═══ Supplied data

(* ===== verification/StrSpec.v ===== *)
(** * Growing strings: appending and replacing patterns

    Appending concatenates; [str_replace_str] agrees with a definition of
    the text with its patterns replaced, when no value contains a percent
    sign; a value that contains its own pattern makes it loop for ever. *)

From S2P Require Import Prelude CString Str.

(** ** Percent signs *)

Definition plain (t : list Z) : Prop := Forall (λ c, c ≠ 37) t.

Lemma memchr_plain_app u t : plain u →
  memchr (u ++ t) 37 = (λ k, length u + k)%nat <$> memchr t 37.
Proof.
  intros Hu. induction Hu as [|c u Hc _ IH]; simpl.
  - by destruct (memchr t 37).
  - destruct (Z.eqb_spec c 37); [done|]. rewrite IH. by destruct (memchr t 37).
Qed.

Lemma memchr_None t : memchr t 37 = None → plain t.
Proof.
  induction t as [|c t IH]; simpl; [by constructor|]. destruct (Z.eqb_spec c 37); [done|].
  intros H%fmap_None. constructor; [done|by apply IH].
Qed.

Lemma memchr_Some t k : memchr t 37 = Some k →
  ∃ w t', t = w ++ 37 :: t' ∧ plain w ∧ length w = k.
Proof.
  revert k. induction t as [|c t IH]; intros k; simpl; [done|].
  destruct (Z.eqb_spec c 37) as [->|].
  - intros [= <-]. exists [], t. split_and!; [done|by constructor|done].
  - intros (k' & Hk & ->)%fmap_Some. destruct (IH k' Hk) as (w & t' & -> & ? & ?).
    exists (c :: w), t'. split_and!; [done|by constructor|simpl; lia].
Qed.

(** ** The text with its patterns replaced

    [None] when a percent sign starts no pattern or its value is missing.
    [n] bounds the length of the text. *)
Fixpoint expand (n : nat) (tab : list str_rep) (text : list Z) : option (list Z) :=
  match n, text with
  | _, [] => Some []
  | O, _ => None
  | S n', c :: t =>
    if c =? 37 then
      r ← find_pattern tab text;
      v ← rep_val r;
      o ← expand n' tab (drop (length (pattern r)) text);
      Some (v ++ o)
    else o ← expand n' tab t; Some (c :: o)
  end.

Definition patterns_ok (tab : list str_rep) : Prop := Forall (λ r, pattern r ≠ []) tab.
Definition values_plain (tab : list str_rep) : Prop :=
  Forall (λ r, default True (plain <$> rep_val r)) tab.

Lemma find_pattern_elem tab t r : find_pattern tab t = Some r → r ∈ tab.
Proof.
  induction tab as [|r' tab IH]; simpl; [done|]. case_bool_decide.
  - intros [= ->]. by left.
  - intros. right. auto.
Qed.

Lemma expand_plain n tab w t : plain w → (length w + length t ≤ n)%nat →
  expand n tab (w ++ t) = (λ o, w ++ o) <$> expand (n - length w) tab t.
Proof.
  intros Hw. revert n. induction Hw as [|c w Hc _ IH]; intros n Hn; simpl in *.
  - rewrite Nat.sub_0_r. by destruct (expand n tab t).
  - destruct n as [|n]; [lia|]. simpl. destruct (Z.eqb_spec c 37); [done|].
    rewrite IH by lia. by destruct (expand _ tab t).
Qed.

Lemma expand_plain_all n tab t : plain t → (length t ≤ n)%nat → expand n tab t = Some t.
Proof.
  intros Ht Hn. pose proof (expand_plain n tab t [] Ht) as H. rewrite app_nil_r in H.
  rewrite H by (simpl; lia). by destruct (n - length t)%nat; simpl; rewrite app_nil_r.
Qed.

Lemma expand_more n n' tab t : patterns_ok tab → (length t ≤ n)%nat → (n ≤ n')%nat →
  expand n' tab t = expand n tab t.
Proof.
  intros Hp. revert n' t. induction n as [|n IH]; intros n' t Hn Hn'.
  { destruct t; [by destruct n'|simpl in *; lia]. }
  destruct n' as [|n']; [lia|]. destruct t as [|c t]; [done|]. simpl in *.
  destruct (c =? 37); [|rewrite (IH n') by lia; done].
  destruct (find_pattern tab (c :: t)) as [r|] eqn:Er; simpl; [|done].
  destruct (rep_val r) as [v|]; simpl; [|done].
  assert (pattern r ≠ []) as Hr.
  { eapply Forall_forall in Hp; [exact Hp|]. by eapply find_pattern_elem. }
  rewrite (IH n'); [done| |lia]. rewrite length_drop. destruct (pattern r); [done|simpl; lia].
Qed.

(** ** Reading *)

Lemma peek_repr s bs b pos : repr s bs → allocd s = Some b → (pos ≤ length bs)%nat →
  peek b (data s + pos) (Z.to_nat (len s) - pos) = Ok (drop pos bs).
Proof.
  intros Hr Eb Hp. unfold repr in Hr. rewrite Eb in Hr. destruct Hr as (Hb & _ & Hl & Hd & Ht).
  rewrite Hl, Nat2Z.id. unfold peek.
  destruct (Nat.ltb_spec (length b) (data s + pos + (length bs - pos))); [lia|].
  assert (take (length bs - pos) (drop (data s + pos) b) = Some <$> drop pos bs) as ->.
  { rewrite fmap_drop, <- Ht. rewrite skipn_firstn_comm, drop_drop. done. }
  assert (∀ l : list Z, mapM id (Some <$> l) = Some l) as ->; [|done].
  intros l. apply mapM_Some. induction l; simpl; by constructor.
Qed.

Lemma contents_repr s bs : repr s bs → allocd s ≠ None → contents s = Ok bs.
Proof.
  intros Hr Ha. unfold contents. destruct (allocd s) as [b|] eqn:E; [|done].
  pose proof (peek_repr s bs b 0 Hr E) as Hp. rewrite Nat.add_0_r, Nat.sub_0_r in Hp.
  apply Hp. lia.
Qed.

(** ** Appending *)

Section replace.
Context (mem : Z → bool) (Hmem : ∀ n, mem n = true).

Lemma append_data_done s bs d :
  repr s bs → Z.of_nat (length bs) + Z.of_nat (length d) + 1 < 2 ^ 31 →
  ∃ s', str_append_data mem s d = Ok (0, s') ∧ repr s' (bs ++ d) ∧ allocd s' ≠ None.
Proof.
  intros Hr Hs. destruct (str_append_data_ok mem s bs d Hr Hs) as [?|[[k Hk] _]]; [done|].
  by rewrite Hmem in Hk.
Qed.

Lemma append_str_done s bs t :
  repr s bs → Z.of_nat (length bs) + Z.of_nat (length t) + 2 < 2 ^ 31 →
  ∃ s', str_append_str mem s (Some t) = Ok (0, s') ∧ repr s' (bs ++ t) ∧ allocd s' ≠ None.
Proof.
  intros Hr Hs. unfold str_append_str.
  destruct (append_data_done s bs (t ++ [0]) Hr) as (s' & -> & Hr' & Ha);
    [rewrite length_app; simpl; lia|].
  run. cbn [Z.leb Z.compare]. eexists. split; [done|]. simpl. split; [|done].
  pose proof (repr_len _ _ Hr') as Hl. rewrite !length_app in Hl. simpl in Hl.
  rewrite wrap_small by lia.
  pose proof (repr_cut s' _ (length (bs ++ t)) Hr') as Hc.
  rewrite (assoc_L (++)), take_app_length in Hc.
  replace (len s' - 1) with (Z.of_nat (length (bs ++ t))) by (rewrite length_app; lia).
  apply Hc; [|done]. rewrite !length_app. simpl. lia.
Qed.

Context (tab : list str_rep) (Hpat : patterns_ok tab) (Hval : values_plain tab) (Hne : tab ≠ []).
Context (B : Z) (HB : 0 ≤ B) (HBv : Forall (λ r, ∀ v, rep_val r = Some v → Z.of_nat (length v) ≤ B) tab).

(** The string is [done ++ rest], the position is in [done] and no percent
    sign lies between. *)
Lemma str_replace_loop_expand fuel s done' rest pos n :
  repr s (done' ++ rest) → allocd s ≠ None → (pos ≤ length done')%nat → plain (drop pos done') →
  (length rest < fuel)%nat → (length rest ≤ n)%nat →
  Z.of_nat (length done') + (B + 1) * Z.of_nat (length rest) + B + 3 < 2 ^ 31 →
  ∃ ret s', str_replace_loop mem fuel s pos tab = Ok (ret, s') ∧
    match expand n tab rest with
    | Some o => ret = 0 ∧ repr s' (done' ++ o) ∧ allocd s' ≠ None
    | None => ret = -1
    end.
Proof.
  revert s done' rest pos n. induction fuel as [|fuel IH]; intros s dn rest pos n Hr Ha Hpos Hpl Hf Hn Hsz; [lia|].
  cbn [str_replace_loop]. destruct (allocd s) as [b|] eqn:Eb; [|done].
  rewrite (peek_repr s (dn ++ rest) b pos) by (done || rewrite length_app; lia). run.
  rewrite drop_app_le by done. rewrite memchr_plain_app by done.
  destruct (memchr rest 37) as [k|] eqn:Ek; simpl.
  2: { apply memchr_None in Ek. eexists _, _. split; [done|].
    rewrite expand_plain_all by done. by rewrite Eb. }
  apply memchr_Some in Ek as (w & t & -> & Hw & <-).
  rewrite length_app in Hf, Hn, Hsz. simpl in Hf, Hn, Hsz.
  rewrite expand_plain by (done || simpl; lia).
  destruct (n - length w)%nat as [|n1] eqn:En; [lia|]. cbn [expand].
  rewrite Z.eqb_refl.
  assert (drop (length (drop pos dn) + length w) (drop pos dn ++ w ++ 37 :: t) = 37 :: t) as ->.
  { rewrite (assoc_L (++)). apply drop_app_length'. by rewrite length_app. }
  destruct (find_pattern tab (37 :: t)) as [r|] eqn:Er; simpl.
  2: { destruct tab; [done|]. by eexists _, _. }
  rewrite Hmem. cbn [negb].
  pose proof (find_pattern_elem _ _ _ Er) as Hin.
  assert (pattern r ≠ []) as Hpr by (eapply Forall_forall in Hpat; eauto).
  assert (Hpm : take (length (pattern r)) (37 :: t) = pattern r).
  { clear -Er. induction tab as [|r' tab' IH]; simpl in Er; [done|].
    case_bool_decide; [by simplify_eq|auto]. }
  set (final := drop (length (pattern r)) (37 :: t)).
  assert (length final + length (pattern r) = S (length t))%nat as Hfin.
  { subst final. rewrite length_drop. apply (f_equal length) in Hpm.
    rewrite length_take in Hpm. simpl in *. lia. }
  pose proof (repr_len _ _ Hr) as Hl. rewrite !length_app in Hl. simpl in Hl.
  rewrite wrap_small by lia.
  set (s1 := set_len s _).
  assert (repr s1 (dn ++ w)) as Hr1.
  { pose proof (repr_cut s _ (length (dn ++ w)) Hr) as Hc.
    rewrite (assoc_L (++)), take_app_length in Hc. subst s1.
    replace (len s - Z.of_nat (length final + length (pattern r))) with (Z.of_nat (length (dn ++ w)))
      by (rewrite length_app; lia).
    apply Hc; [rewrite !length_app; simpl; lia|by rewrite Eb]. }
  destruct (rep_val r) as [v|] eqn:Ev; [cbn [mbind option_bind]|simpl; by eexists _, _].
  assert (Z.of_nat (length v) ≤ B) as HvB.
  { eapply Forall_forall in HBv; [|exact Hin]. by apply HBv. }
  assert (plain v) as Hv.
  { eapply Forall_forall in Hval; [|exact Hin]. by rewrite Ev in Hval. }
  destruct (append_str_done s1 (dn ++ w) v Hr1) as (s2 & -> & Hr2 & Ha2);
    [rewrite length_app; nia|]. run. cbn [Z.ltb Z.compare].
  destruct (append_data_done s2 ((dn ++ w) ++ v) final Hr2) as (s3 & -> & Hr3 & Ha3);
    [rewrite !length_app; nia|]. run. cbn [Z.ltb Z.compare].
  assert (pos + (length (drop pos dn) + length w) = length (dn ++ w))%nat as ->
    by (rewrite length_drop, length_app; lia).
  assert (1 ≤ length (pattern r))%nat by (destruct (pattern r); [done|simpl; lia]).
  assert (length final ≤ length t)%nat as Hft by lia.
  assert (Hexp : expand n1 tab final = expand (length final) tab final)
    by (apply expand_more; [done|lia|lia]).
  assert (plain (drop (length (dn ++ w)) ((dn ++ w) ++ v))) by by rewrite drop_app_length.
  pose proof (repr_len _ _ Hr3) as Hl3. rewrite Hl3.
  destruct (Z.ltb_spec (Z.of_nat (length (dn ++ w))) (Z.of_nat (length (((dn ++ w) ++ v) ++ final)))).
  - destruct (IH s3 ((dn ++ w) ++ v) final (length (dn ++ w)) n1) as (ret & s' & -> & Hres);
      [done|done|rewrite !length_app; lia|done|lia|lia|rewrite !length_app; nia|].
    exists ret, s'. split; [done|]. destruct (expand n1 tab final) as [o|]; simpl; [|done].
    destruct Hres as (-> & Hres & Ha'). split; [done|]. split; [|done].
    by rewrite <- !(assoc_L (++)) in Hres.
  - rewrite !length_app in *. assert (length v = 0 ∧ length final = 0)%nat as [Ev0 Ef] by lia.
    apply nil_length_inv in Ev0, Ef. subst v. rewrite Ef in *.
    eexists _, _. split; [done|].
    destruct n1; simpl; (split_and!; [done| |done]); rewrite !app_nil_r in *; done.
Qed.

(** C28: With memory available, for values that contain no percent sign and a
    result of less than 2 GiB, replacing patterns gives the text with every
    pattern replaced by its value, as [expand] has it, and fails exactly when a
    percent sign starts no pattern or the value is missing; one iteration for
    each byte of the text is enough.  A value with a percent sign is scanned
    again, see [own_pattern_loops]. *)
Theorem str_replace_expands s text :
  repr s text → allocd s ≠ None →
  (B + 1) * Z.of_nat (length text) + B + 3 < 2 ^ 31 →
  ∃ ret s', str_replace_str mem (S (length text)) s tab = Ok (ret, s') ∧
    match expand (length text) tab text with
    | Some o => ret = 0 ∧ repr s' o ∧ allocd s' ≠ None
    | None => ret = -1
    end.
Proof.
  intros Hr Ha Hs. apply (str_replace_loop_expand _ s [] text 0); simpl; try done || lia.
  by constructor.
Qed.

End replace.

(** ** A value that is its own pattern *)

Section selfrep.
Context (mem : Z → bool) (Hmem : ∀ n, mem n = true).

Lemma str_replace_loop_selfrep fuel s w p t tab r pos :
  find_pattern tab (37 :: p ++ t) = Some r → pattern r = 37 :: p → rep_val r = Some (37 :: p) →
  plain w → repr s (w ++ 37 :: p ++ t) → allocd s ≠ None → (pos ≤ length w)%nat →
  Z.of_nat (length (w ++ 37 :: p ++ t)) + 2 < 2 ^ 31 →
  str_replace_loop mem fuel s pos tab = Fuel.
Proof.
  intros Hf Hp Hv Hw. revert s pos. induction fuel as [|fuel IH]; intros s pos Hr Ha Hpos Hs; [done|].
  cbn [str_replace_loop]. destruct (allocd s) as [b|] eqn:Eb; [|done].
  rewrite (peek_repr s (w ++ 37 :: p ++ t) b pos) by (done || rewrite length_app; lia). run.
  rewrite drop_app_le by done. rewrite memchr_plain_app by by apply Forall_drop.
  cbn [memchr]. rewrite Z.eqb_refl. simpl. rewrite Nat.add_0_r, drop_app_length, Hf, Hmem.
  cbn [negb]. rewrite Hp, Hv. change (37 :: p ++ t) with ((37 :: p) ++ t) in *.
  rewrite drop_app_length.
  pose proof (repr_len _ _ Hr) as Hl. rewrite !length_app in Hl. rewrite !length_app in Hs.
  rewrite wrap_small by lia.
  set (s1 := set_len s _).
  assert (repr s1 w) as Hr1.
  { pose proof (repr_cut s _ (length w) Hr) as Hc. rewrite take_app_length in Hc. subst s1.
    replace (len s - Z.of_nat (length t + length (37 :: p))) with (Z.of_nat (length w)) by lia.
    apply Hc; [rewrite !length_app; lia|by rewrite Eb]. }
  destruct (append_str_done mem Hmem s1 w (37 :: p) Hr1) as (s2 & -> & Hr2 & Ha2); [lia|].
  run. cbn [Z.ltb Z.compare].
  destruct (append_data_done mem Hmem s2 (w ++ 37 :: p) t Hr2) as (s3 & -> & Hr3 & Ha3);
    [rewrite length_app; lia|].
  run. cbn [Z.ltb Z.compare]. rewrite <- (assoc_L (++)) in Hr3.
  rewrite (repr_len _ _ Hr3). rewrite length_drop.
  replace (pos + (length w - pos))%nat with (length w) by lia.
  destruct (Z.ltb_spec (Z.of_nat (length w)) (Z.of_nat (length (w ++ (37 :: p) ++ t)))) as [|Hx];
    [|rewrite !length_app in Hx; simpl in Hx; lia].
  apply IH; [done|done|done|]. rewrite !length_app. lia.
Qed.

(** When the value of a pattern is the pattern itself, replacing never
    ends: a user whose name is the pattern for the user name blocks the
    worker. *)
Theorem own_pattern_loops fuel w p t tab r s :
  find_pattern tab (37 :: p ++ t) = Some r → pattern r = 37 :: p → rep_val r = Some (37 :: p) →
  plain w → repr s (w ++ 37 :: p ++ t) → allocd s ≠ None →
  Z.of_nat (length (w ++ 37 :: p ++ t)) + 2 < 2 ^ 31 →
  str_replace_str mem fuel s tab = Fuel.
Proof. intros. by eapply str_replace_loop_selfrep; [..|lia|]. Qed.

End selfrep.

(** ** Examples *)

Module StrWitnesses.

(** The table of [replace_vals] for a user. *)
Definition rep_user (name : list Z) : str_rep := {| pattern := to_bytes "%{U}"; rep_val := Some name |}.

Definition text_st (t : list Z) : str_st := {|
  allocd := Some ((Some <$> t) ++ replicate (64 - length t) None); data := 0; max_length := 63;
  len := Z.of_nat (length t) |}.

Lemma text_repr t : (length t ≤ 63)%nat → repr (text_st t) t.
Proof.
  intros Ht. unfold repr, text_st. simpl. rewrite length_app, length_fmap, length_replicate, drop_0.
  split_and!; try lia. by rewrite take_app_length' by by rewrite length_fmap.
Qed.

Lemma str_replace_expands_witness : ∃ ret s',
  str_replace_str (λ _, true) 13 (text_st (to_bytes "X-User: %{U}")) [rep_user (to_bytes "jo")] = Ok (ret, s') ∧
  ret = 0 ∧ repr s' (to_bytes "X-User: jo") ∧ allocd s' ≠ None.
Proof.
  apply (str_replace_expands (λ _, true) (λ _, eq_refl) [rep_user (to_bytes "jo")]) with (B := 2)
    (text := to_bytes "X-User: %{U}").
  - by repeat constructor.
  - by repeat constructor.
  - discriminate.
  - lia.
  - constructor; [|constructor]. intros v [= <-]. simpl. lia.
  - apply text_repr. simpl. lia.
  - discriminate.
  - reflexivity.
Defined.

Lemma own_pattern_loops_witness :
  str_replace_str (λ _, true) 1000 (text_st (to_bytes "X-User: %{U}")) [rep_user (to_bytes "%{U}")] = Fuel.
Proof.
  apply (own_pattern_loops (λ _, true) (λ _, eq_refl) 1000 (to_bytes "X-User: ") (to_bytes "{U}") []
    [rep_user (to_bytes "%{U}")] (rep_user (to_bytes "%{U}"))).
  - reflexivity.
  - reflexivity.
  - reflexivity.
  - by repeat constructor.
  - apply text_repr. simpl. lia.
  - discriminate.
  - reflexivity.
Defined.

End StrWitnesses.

══════

→ **Required action**: Return exactly the lines above from the line that has "intros Hu. induction" through the line that has "[n] bounds the length of the text. *)", inclusive, and nothing else.

→ **Task response**:
  intros Hu. induction Hu as [|c u Hc _ IH]; simpl.
  - by destruct (memchr t 37).
  - destruct (Z.eqb_spec c 37); [done|]. rewrite IH. by destruct (memchr t 37).
Qed.

Lemma memchr_None t : memchr t 37 = None → plain t.
Proof.
  induction t as [|c t IH]; simpl; [by constructor|]. destruct (Z.eqb_spec c 37); [done|].
  intros H%fmap_None. constructor; [done|by apply IH].
Qed.

Lemma memchr_Some t k : memchr t 37 = Some k →
  ∃ w t', t = w ++ 37 :: t' ∧ plain w ∧ length w = k.
Proof.
  revert k. induction t as [|c t IH]; intros k; simpl; [done|].
  destruct (Z.eqb_spec c 37) as [->|].
  - intros [= <-]. exists [], t. split_and!; [done|by constructor|done].
  - intros (k' & Hk & ->)%fmap_Some. destruct (IH k' Hk) as (w & t' & -> & ? & ?).
    exists (c :: w), t'. split_and!; [done|by constructor|simpl; lia].
Qed.

(** ** The text with its patterns replaced

    [None] when a percent sign starts no pattern or its value is missing.
    [n] bounds the length of the text. *)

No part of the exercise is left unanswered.